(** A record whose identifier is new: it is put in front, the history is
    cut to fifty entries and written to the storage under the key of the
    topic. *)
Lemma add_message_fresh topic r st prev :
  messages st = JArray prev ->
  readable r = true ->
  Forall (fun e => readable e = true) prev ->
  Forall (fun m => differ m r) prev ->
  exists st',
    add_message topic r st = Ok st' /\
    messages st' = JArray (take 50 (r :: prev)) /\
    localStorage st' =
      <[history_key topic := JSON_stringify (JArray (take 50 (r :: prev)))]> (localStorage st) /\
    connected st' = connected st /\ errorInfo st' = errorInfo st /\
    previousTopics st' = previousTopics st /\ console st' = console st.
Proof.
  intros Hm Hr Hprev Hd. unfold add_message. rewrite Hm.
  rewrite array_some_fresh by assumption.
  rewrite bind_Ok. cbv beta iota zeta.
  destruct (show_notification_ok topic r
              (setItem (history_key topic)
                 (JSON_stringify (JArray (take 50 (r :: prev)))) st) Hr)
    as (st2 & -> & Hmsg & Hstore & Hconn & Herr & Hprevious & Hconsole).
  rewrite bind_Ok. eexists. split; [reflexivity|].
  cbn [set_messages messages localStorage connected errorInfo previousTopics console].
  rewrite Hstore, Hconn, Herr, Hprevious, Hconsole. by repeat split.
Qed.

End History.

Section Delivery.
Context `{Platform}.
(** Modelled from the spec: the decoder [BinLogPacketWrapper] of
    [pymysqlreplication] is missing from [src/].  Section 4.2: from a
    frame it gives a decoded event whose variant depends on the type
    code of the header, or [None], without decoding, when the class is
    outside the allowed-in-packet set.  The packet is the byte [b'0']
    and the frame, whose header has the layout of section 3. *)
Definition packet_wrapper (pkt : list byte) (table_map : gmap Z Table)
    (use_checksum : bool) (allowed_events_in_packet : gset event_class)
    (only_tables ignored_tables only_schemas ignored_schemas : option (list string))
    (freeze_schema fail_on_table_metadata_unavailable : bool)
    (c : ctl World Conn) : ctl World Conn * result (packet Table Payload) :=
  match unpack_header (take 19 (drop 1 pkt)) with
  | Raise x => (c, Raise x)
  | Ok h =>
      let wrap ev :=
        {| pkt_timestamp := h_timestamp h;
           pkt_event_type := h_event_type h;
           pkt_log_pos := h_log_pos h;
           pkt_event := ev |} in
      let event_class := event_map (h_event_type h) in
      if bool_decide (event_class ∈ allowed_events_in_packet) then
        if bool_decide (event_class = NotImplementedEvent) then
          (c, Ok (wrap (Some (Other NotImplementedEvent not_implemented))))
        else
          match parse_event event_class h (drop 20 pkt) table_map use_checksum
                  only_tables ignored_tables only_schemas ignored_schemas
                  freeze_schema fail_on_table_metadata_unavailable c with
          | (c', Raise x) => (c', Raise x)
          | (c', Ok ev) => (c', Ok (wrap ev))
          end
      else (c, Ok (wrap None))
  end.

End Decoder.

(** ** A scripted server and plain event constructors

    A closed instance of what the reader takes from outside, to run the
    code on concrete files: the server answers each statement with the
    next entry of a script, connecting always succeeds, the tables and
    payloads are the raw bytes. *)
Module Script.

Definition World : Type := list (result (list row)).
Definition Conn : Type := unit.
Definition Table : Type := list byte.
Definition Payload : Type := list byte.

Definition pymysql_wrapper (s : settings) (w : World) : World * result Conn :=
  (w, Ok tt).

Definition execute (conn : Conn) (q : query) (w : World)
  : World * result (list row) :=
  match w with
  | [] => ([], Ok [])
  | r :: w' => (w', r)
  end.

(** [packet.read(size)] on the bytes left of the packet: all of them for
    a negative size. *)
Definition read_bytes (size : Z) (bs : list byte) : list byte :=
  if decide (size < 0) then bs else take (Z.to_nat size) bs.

+---+

* _Problem description_
Write the data out again, verbatim.

* _Result for this task_
(** A record whose identifier is new: it is put in front, the history is
    cut to fifty entries and written to the storage under the key of the
    topic. *)
Lemma add_message_fresh topic r st prev :
  messages st = JArray prev ->
  readable r = true ->
  Forall (fun e => readable e = true) prev ->
  Forall (fun m => differ m r) prev ->
  exists st',
    add_message topic r st = Ok st' /\
    messages st' = JArray (take 50 (r :: prev)) /\
    localStorage st' =
      <[history_key topic := JSON_stringify (JArray (take 50 (r :: prev)))]> (localStorage st) /\
    connected st' = connected st /\ errorInfo st' = errorInfo st /\
    previousTopics st' = previousTopics st /\ console st' = console st.
Proof.
  intros Hm Hr Hprev Hd. unfold add_message. rewrite Hm.
  rewrite array_some_fresh by assumption.
  rewrite bind_Ok. cbv beta iota zeta.
  destruct (show_notification_ok topic r
              (setItem (history_key topic)
                 (JSON_stringify (JArray (take 50 (r :: prev)))) st) Hr)
    as (st2 & -> & Hmsg & Hstore & Hconn & Herr & Hprevious & Hconsole).
  rewrite bind_Ok. eexists. split; [reflexivity|].
  cbn [set_messages messages localStorage connected errorInfo previousTopics console].
  rewrite Hstore, Hconn, Herr, Hprevious, Hconsole. by repeat split.
Qed.

End History.

Section Delivery.
Context `{Platform}.
(** Modelled from the spec: the decoder [BinLogPacketWrapper] of
    [pymysqlreplication] is missing from [src/].  Section 4.2: from a
    frame it gives a decoded event whose variant depends on the type
    code of the header, or [None], without decoding, when the class is
    outside the allowed-in-packet set.  The packet is the byte [b'0']
    and the frame, whose header has the layout of section 3. *)
Definition packet_wrapper (pkt : list byte) (table_map : gmap Z Table)
    (use_checksum : bool) (allowed_events_in_packet : gset event_class)
    (only_tables ignored_tables only_schemas ignored_schemas : option (list string))
    (freeze_schema fail_on_table_metadata_unavailable : bool)
    (c : ctl World Conn) : ctl World Conn * result (packet Table Payload) :=
  match unpack_header (take 19 (drop 1 pkt)) with
  | Raise x => (c, Raise x)
  | Ok h =>
      let wrap ev :=
        {| pkt_timestamp := h_timestamp h;
           pkt_event_type := h_event_type h;
           pkt_log_pos := h_log_pos h;
           pkt_event := ev |} in
      let event_class := event_map (h_event_type h) in
      if bool_decide (event_class ∈ allowed_events_in_packet) then
        if bool_decide (event_class = NotImplementedEvent) then
          (c, Ok (wrap (Some (Other NotImplementedEvent not_implemented))))
        else
          match parse_event event_class h (drop 20 pkt) table_map use_checksum
                  only_tables ignored_tables only_schemas ignored_schemas
                  freeze_schema fail_on_table_metadata_unavailable c with
          | (c', Raise x) => (c', Raise x)
          | (c', Ok ev) => (c', Ok (wrap ev))
          end
      else (c, Ok (wrap None))
  end.

End Decoder.

(** ** A scripted server and plain event constructors

    A closed instance of what the reader takes from outside, to run the
    code on concrete files: the server answers each statement with the
    next entry of a script, connecting always succeeds, the tables and
    payloads are the raw bytes. *)
Module Script.

Definition World : Type := list (result (list row)).
Definition Conn : Type := unit.
Definition Table : Type := list byte.
Definition Payload : Type := list byte.

Definition pymysql_wrapper (s : settings) (w : World) : World * result Conn :=
  (w, Ok tt).

Definition execute (conn : Conn) (q : query) (w : World)
  : World * result (list row) :=
  match w with
  | [] => ([], Ok [])
  | r :: w' => (w', r)
  end.

(** [packet.read(size)] on the bytes left of the packet: all of them for
    a negative size. *)
Definition read_bytes (size : Z) (bs : list byte) : list byte :=
  if decide (size < 0) then bs else take (Z.to_nat size) bs.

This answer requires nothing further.